***** GIVEN DATA *****
Lemma matched_bounds r pv i s m :
  matched r pv i s m ->
  m_start m = i /\ i <= m_end m /\ m_end m <= i + length s
  /\ (forall g a b, lookup g (m_caps m) = Some (a, b) -> i <= a /\ a <= b)
  /\ (lookfree r = true ->
      forall g a b, lookup g (m_caps m) = Some (a, b) -> b <= m_end m).
Proof.
  intros (c' & Hin & Hs & He).
  pose proof (run_consumes _ _ _ _ _ Hin) as (u & [Hr Hp] & Hc). simpl in *.
  repeat split; try lia.
  - rewrite Hr, length_app. lia.
  - apply lookup_In, Hc in H. destruct H as [[]|H]; lia.
  - apply lookup_In, Hc in H. destruct H as [[]|H]; lia.
  - intros Hl g a b H. apply (run_caps_within r Hl) in Hin.
    apply lookup_In, Hin in H. simpl in H. destruct H as [[]|H]; lia.
Qed.

(** What holds of a scan: a property of the matches still to come from a
    position on, kept by every match the scan finds. *)
Lemma finditer_from_scan r (Q : str -> Prop) (P : nat -> nat -> list rmatch -> Prop) :
  (forall c s, Q (c :: s) -> Q s) ->
  (forall j L, j <= L -> P j L []) ->
  (forall i j L ms, i <= j -> P j L ms -> P i L ms) ->
  (forall pv i s m ms, Q s -> matched r pv i s m ->
                       P (m_end m) (i + length s) ms -> P i (i + length s) (m :: ms)) ->
  forall s pv i skip,
    Q s -> skip <= length s ->
    P (i + skip) (i + length s) (finditer_from r pv i s skip).
Proof.
  intros Qtl Pnil Pweak Pcons.
  induction s as [|c s IH]; intros pv i skip HQ Hskip.
  - assert (skip = 0) by (simpl in Hskip; lia). subst. cbn [finditer_from].
    rewrite Nat.add_0_r.
    destruct (match_at r (Cursor pv i [])) as [m|] eqn:E; [|apply Pnil; simpl; lia].
    apply match_at_matched in E.
    pose proof (matched_bounds _ _ _ _ _ E) as (_ & _ & Hhi & _).
    assert (G : P i (i + length (@nil char)) [m]).
    { apply (Pcons pv i [] m [] HQ E). apply Pnil. exact Hhi. }
    now destruct (m_end m =? i).
  - assert (Step : forall k, k <= length s ->
                             P (S i + k) (i + length (c :: s))
                               (finditer_from r (Some c) (S i) s k)).
    { intros k Hk. replace (i + length (c :: s)) with (S i + length s) by (simpl; lia).
      apply IH; eauto. }
    destruct skip as [|k]; cbn [finditer_from].
    + rewrite Nat.add_0_r.
      destruct (match_at r (Cursor pv i (c :: s))) as [m|] eqn:E.
      * apply match_at_matched in E.
        pose proof (matched_bounds _ _ _ _ _ E) as (_ & Hlo & Hhi & _).
        destruct (Nat.eqb_spec (m_end m) i) as [He|He].
        -- apply (Pcons pv i (c :: s) m _ HQ E). rewrite He.
           destruct (match_beyond r (Cursor pv i (c :: s))) as [m'|] eqn:E'.
           ++ pose proof (match_beyond_bounds _ _ _ _ _ E') as (_ & Hlo' & Hhi' & _).
              apply match_beyond_matched in E'.
              apply (Pcons pv i (c :: s) m' _ HQ E').
              replace (m_end m') with (S i + (m_end m' - i - 1)) at 1 by lia.
              apply Step. simpl in Hhi'. lia.
           ++ apply (Pweak i (S i + 0)); [lia|]. apply Step. lia.
        -- apply (Pcons pv i (c :: s) m _ HQ E).
           replace (m_end m) with (S i + (m_end m - i - 1)) at 1 by lia.
           apply Step. simpl in Hhi. lia.
      * apply (Pweak i (S i + 0)); [lia|]. apply Step. lia.
    + replace (i + S k) with (S i + k) by lia. apply Step. simpl in Hskip. lia.
Qed.

Lemma finditer_from_overskip r s :
  forall pv i skip, length s < skip -> finditer_from r pv i s skip = [].
Proof.
  induction s as [|c s IH]; intros pv i skip Hs; (destruct skip; [simpl in Hs; lia|]).
  - reflexivity.
  - cbn [finditer_from]. apply IH. simpl in Hs. lia.
Qed.

Lemma ordered_target i L m ms :
  (forall a b, lookup 1 (m_caps m) = Some (a, b) -> i <= a /\ a <= b /\ b <= m_end m) ->
  i <= m_end m ->
  ordered (m_end m) L (targets_of ms) -> ordered i L (targets_of (m :: ms)).
Proof.
  intros Hc Hi Ho. cbn [targets_of].
  destruct (lookup 1 (m_caps m)) as [[a b]|].
  - destruct (Hc a b eq_refl) as (H1 & H2 & H3). cbn [ordered].
    repeat split; auto. eapply ordered_weaken; [|exact Ho]. exact H3.
  - eapply ordered_weaken; [|exact Ho]. exact Hi.
Qed.

(** Without lookahead the captured regions come in order and do not
    overlap. *)
Lemma finditer_ordered r s :
  lookfree r = true ->
  forall pv i skip,
    skip <= length s ->
    ordered (i + skip) (i + length s) (targets_of (finditer_from r pv i s skip)).
Proof.
  intros Hl pv i skip Hskip.
  apply (finditer_from_scan r (fun _ => True)
           (fun j L ms => ordered j L (targets_of ms))); [auto| | | |exact I|exact Hskip].
  - intros j L Hj. exact Hj.
  - intros i0 j L ms Hij Ho. eapply ordered_weaken; eauto.
  - intros pv0 i0 s0 m ms _ Hm Ho.
    pose proof (matched_bounds _ _ _ _ _ Hm) as (_ & Hlo & _ & Hc & Hw).
    apply ordered_target; auto.
    intros a b H. destruct (Hc 1 a b H). specialize (Hw Hl 1 a b H). lia.
Qed.
(** The fractions [j / n]. *)
Lemma fraction_bounds (j n : nat) :
  0 < j → j ≤ n →
  (0 < Qc_of_Z (Z.of_nat j) / Qc_of_Z (Z.of_nat n))%Qc ∧
  (Qc_of_Z (Z.of_nat j) / Qc_of_Z (Z.of_nat n) ≤ 1)%Qc.
Proof.
  intros Hj Hn. assert (0 < Qc_of_Z (Z.of_nat n))%Qc as Hpos by (apply Qc_of_nat_pos; lia).
  assert (Qc_of_Z (Z.of_nat n) ≠ 0%Qc) as Hne.
  { intros Heq. rewrite Heq in Hpos. by apply (Qclt_not_eq 0 0). }
  unfold Qcdiv. split.
  - apply Qcmult_pos_pos; [by apply Qc_of_nat_pos|by apply Qcinv_pos].
  - rewrite <-(Qcmult_inv_r (Qc_of_Z (Z.of_nat n))) by done.
    apply Qcmult_le_mono_nonneg_r; [by apply Qclt_le_weak, Qcinv_pos|].
    apply (proj1 (Z2Qc_inj_le _ _)). lia.
Qed.

Lemma fraction_rises (j n : nat) :
  0 < n →
  (Qc_of_Z (Z.of_nat j) / Qc_of_Z (Z.of_nat n)
   < Qc_of_Z (Z.of_nat (S j)) / Qc_of_Z (Z.of_nat n))%Qc.
Proof.
  intros Hn. unfold Qcdiv.
  apply Qcmult_lt_mono_pos_r; [by apply Qcinv_pos, Qc_of_nat_pos|].
  apply (proj1 (Z2Qc_inj_lt _ _)). lia.
Qed.

Lemma fraction_whole (n : nat) :
  0 < n → (Qc_of_Z (Z.of_nat n) / Qc_of_Z (Z.of_nat n))%Qc = 1%Qc.
Proof.
  intros Hn. apply Qcmult_inv_r. intros Heq.
  pose proof (Qc_of_nat_pos n Hn) as Hpos. rewrite Heq in Hpos.
  by apply (Qclt_not_eq 0 0).
Qed.

Lemma sublist_omap_inverse {A B : Type} (f : A → option B) (g : B → A) (l : list A) :
  (∀ x y, f x = Some y → g y = x) → g <$> omap f l `sublist_of` l.
Proof.
  intros Hfg. induction l as [|x l IH]; [done|].
  change (omap f (x :: l))
    with (match f x with Some y => y :: omap f l | None => omap f l end).
  destruct (f x) as [y|] eqn:Hx.
  - rewrite fmap_cons, (Hfg x y Hx). by apply sublist_skip.
  - by apply sublist_cons.
Qed.

Section ScanProperties.
Variable sqrt : Qc → Qc.
Variable download : string → result DataFrame.

Lemma task_outcome_symbol (s : string) (strategies : list string)
    (min_p max_p : Qc) (r : MatchRecord) :
  task_outcome sqrt download s strategies min_p max_p = Some r → symbol r = s.
Proof.
  unfold task_outcome.
  destruct (process_stock_body _ _ _ _ _ _) as [o|e] eqn:Hbody; [|done].
  intros ->. apply process_stock_body_Some in Hbody
    as (data & df' & close & c & ms & _ & _ & _ & _ & _ & _ & _ & _ & ->).
  done.
Qed.
(** * Unix to PowerShell command converter: the translation engine

    A shallow embedding of [FastAPI_UnixToPS_main.py]: the loader of the
    mapping table, the whitespace tokenizer, the per-command rewrite rules of
    [convert_unix_to_powershell] and the [/convert] endpoint
    [convert_command], followed by the properties of the specification.

    Conventions.
    - A Python [str] is a [string] whose characters are code points below
      256; every literal of the program is ASCII.
    - A Python [dict] from [str] to [str] is a [gmap string string].
    - A call that can raise returns [exception + A]; a function that can
      fall off its end returns an [option] ([None] is Python's [None]). *)

From stdpp Require Import gmap strings list.
From Stdlib Require Import Ascii.

(** ** Python built-ins used by the program *)

Module Py.

Inductive exc_class :=
| FileNotFoundError
| PermissionError
| JSONDecodeError
| IndexError
| ValueError
| TypeError.

Record exception := Exc { exc_cls : exc_class; exc_msg : string }.

(** [str(e)] *)
Definition str_exc (e : exception) : string := exc_msg e.

Definition result (A : Type) : Type := exception + A.

Definition raise {A} (c : exc_class) (msg : string) : result A :=
  inl (Exc c msg).

#[global] Instance result_ret : MRet result := λ A x, inr x.
#[global] Instance result_bind : MBind result := λ A B f r,
  match r with
  | inl e => inl e
  | inr x => f x
  end.

(** [str.isspace] on one character: the white space of [str.strip] and
    [str.split] among the code points below 256. *)
Definition isspace (c : ascii) : bool :=
  let n := N_of_ascii c in
  ((9 <=? n) && (n <=? 13) || (28 <=? n) && (n <=? 32)
   || (n =? 133) || (n =? 160))%N.

Fixpoint lstrip (s : string) : string :=
  match s with
  | EmptyString => EmptyString
  | String c s' => if isspace c then lstrip s' else s
  end.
*****
Your answer should consist of the lines of the listing that contain "below", copied as they stand.

→ **TASK RESULT**:
    - A Python [str] is a [string] whose characters are code points below
    [str.split] among the code points below 256. *)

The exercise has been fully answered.